Verification of interaction between SCPL-1 and UNC-89 PK1 or PK2 regions. (A) In the same yeast cell, myc-tagged SCPL-1b and individual HA-tagged derivatives of the UNC-89 PK2 region were expressed. 11/12, 11/13 … refer to the derivatives presented in Figure 1A. Total protein lysates were incubated with agarose beads coated with antibodies to the HA tag, washed, and eluted, and portions were run on two gels and blotted. One blot was reacted with anti-HA to detect the presence of the PK2 derivatives (top).
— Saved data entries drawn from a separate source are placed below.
(** C5. The two aliased inputs of the specification are mapped to their
    canonical names: the spelling without article gets its article, and
    the dashes of a double name become hyphens. *)
Theorem normalize_borough_aliased_inputs :
  normalize_borough (VStr (u "Plateau Mont-Royal")) = Ok (u "Le Plateau-Mont-Royal")
  /\ normalize_borough (VStr (u "Côte-des-Neiges—Notre-Dame-de-Grâce"))
     = Ok (u "Côte-des-Neiges-Notre-Dame-de-Grâce").
Proof. split; reflexivity. Qed.

(** C6. [normalize_borough] is idempotent: on every string it returns a
    name that it maps to itself. *)
Theorem normalize_borough_idempotent (x : str) :
  exists y, normalize_borough (VStr x) = Ok y /\ normalize_borough (VStr y) = Ok y.
Proof.
  rewrite normalize_borough_str. eexists; split; [reflexivity|].
  destruct x as [|c x]; [reflexivity|].
  set (s := c :: x).
  destruct (alias_get_cases BOROUGH_ALIASES (clean s) (clean s)) as [E|Hin].
  - rewrite E, normalize_borough_str.
    pose proof (clean_idempotent s) as Hi.
    destruct (clean s) as [|c' t]; [reflexivity|].
    now rewrite Hi, E.
  - pose proof normalize_borough_canonical as Hc.
    rewrite List.Forall_forall in Hc. apply Hc, Hin.
Qed.
End StringFacts.

(** ** The record normaliser *)

Lemma bind_Ok {A B} (m : result A) (f : A -> result B) b :
  (m ≫= f) = Ok b -> exists a, m = Ok a /\ f a = Ok b.
Proof. destruct m as [a|e]; simpl; [eauto|discriminate]. Qed.

Section Normaliser.
Context `{PyFloat} `{IsoParser}.

Lemma parsed_date_falsy v : truthy v = false -> parsed_date v = None.
Proof.
  destruct v as [| | | |s]; try reflexivity.
  destruct s; [|discriminate]. intros _. simpl.
  now rewrite fromisoformat_empty.
Qed.

Lemma parse_date_str s :
  parse_date (VStr s) =
  match parsed_date (VStr s) with Some d => Ok d | None => Raise ValueError end.
Proof.
  unfold parse_date, parsed_date. simpl.
  now destruct (fromisoformat _).
Qed.

(** When the computation of [processing_days] returns, it returns the
    value the specification describes. *)
Lemma compute_processing_days_Ok a i pd :
  compute_processing_days a i = Ok pd ->
  pd = match parsed_date a, parsed_date i with
       | Some d1, Some d2 =>
           if 0 <=? date_sub_days d2 d1 then Some (date_sub_days d2 d1) else None
       | _, _ => None
       end.
Proof.
  unfold compute_processing_days.
  destruct (truthy a) eqn:Ta; simpl.
  2:{ intros [= <-]. now rewrite (parsed_date_falsy a Ta). }
  destruct (truthy i) eqn:Ti; simpl.
  2:{ intros [= <-]. rewrite (parsed_date_falsy i Ti). now destruct (parsed_date a). }
  destruct a as [| | | |sa]; try discriminate.
  unfold mbind, result_bind. rewrite parse_date_str.
  destruct (parsed_date (VStr sa)) as [d1|]; cbn beta iota; [|now intros [= <-]].
  destruct i as [| | | |si]; try discriminate.
  rewrite parse_date_str.
  destruct (parsed_date (VStr si)) as [d2|]; cbn beta iota; [|now intros [= <-]].
  cbn [try_except_value_type]. intros [= <-].
  destruct (Z.ltb_spec (date_sub_days d2 d1) 0), (Z.leb_spec 0 (date_sub_days d2 d1));
    try reflexivity; lia.
Qed.

(** It returns whenever the two values are strings or empty. *)
Lemma compute_processing_days_returns a i :
  str_or_falsy a -> str_or_falsy i -> exists pd, compute_processing_days a i = Ok pd.
Proof.
  intros Ha Hi. unfold compute_processing_days.
  destruct (truthy a) eqn:Ta; simpl; [|eexists; reflexivity].
  destruct (truthy i) eqn:Ti; simpl; [|eexists; reflexivity].
  destruct Ha as [Ha|[sa ->]]; [congruence|].
  destruct Hi as [Hi|[si ->]]; [congruence|].
  unfold mbind, result_bind. rewrite parse_date_str.
  destruct (parsed_date (VStr sa)); cbn beta iota; [|eexists; reflexivity].
  rewrite parse_date_str.
  destruct (parsed_date (VStr si)); cbn beta iota; eexists; reflexivity.
Qed.

(** The fields of a permit that [process_permit] returns. *)
Lemma process_permit_Ok raw out :
  process_permit raw = Ok out ->
  exists pd b ad idt la lo,
    compute_processing_days (dict_get raw "date_debut") (dict_get raw "date_emission") = Ok pd
    /\ normalize_borough
         (py_or (dict_get_default raw "arrondissement" (VStr [])) (VStr [])) = Ok b
    /\ if_truthy (dict_get raw "date_debut") (py_slice_to 10) = Ok ad
    /\ if_truthy (dict_get raw "date_emission") (py_slice_to 10) = Ok idt
    /\ if_truthy (dict_get raw "latitude") py_float = Ok la
    /\ if_truthy (dict_get raw "longitude") py_float = Ok lo
    /\ out = {| external_id := dict_get raw "no_demande";
                permit_id := dict_get raw "id_permis";
                application_date := ad;
                issue_date := idt;
                processing_days := pd;
                address := dict_get raw "emplacement";
                borough_raw := py_or (dict_get_default raw "arrondissement" (VStr [])) (VStr []);
                borough_normalized := b;
                type_code := dict_get_default raw "code_type_base_demande" (VStr []);
                type_description := dict_get raw "description_type_demande";
                building_type := dict_get raw "description_type_batiment";
                building_category := dict_get raw "description_categorie_batiment";
                work_nature := dict_get raw "nature_travaux";
                housing_units := dict_get raw "nb_logements";
                latitude := la;
                longitude := lo |}.
Proof.
  unfold process_permit. intros Hp.
  apply bind_Ok in Hp as (pd & Hpd & Hp).
  apply bind_Ok in Hp as (b & Hb & Hp).
  apply bind_Ok in Hp as (ad & Had & Hp).
  apply bind_Ok in Hp as (idt & Hid & Hp).
  apply bind_Ok in Hp as (la & Hla & Hp).
  apply bind_Ok in Hp as (lo & Hlo & Hp).
  injection Hp as <-.
  exists pd, b, ad, idt, la, lo. repeat split; assumption.
Qed.
(** * gostat: display and set file time stamps

    A shallow embedding of [gostat.go] and the properties of its
    path resolver, timestamp reader, codec, writer and reporter.

    Conventions.
    - Go [int], [int64] and [uint64] values are [Z]; where the source relies
      on a fixed width the wrap-around is written out ([wrap64], [wrapU64]).
    - Go strings are byte strings: [string] of the standard library.  A
      [[]byte] that is written by index is a [list ascii] updated with
      stdpp's list insert, guarded by the bounds check Go performs.
    - [map[string]time.Time] is [gmap string Time].
    - The operating system (glob expansion, stat, chtimes) is an interface,
      [OS], so that every function can be run on a concrete file table. *)

From Stdlib Require Import ZArith Lia Ascii String List Bool.
From stdpp Require Import gmap strings list fin_maps.

Local Open Scope Z_scope.

(** ** Results of code that may panic or loop *)

Inductive result (A : Type) : Type :=
| Ok (a : A)
| Panic
| OutOfFuel.
Arguments Ok {A} a.
Arguments Panic {A}.
Arguments OutOfFuel {A}.

#[global] Instance result_ret : MRet result := fun A a => Ok a.
#[global] Instance result_bind : MBind result := fun A B f r =>
  match r with
  | Ok a => f a
  | Panic => Panic
  | OutOfFuel => OutOfFuel
  end.

Definition ofOption {A} (o : option A) : result A :=
  match o with Some a => Ok a | None => Panic end.

(** ** Byte strings and byte slices *)

Definition len (s : string) : Z := Z.of_nat (String.length s).

(** [s[i]]: panics when the index is out of range. *)
Definition index (s : string) (i : Z) : option ascii :=
  if i <? 0 then None else String.get (Z.to_nat i) s.
(** [json.loads] and [mx.image.imread] belong to libraries; the file
    system maps a path to the lines [readlines] returns. *)
Variable json_loads : string -> result json.
Variable image : Type.
Variable imread : string -> result image.

Record GroundTruthDataset : Type := {
  data_path : string;
  image_path : string;
  field_name : string;
  image_info : list json
}.

Definition open_readlines (fs : gmap string (list string)) (path : string)
  : result (list string) :=
  match fs !! path with
  | Some lines => Ok lines
  | None => Raise (FileNotFoundError path)
  end.

(** The body of the [for line in lines] loop of [__init__]. *)
Definition init_line (fname : string) (acc : list json) (line : string)
  : result (list json) :=
  let! info := json_loads (Py.drop_last line) in
  let! labels := subscript info fname in
  let! anns := subscript labels "annotations" in
  let! n := py_len anns in
  if n =? 0 then Ok acc else Ok (acc ++ [info]).

Fixpoint init_lines (fname : string) (acc : list json) (lines : list string)
  : result (list json) :=
  match lines with
  | [] => Ok acc
  | line :: rest =>
      let! acc' := init_line fname acc line in
      init_lines fname acc' rest
  end.

Definition manifest_path (dpath channel : string) : string :=
  Py.path_join dpath [channel +:+ ".manifest"].

(** [GroundTruthDataset.__init__] *)
Definition init (fs : gmap string (list string))
    (dpath channel ipath fname : string) : result GroundTruthDataset :=
  let! lines := open_readlines fs (manifest_path dpath channel) in
  let! infos := init_lines fname [] lines in
  Ok {| data_path := dpath; image_path := ipath;
        field_name := fname; image_info := infos |}.

(** [GroundTruthDataset.__len__] *)
Definition len (ds : GroundTruthDataset) : Z :=
  Z.of_nat (List.length (image_info ds)).

(** The conditional expression computing [source_ref]. *)
Definition source_ref_of (ref : string) : string :=
  if String.eqb (Py.slice_to 5 ref) "s3://"
  then (Py.partition Py.slash (Py.slice_from 5 ref)).2
  else ref.

(** One iteration of [for box in boxes]. *)
Definition label_row (box : json) : result (list json) :=
  let! x1 := subscript box "left" in
  let! y1 := subscript box "top" in
  let! bl := subscript box "left" in
  let! bw := subscript box "width" in
  let! x2 := py_add bl bw in
  let! bt := subscript box "top" in
  let! bh := subscript box "height" in
  let! y2 := py_add bt bh in
  Ok [x1; y1; x2; y2; JInt 0].

Fixpoint label_rows (label : list (list json)) (boxes : list json)
  : result (list (list json)) :=
  match boxes with
  | [] => Ok label
  | box :: rest =>
      let! row := label_row box in
      label_rows (label ++ [row]) rest
  end.

(** [GroundTruthDataset.__getitem__]; [np.array] keeps the rows as they
    are.  A source-ref that is not text makes the slicing or the [split]
    raise; the class of that exception depends on the value and is not
    distinguished here. *)
Definition getitem (ds : GroundTruthDataset) (idx : Z)
  : result (image * list (list json)) :=
  let! info := Py.list_index (image_info ds) idx in
  let! ref := subscript info "source-ref" in
  match ref with
  | JStr ref =>
      let source_ref := source_ref_of ref in
      let! img := imread (Py.path_join (image_path ds)
                                       (Py.split Py.slash source_ref)) in
      let! labels := subscript info (field_name ds) in
      let! boxes := subscript labels "annotations" in
      let! boxes := py_iter boxes in
      let! label := label_rows [] boxes in
      Ok (img, label)
  | _ => Raise TypeError
  end.

(** *** Reading a manifest entry *)

(** [len(info[field_name]['annotations'])] *)
Definition annotation_count (fname : string) (info : json) : result Z :=
  let! labels := subscript info fname in
  let! anns := subscript labels "annotations" in
  py_len anns.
As shown above, appropriately sized proteins were detected from each PK2 derivative. The other blot was reacted with anti-myc to detect the presence of SCPL-1 that might have been brought down with the PK2 protein (bottom). Only derivative 15/14 (Ig-Fn3-PK2-autoinhibitory region) is coimmunoprecipitated. An arrow designates the position on the blot of myc-SCPL-1b from the lysate. (B) Bacterially expressed MBP-SCPL-1a interacts with yeast expressed HA-PK1 or PK2. Total protein extracts were prepared from yeast expressing either HA-PK2 15/14 (see Figure 1A) or HA-PK1 AB (see Figure 1B), incubated with agarose beads coated with antibodies to HA, washed, incubated with purified, bacterially expressed MBP or MBP-SCPL-1a, and washed. The proteins were eluted, and portions of each sample were run on two gels and blotted. One blot was reacted with anti-HA to detect the presence of the yeast expressed protein, the other blot was reacted with anti-MBP to detect possible binding with MBP or MBP-SCPL-1a. (C) Coomassie stained gel of purified MBP-SCPL-1a and MBP-SCPL-1b. In each case, the top band is likely to be the full-length fusion protein; the second band may have resulted from degradation.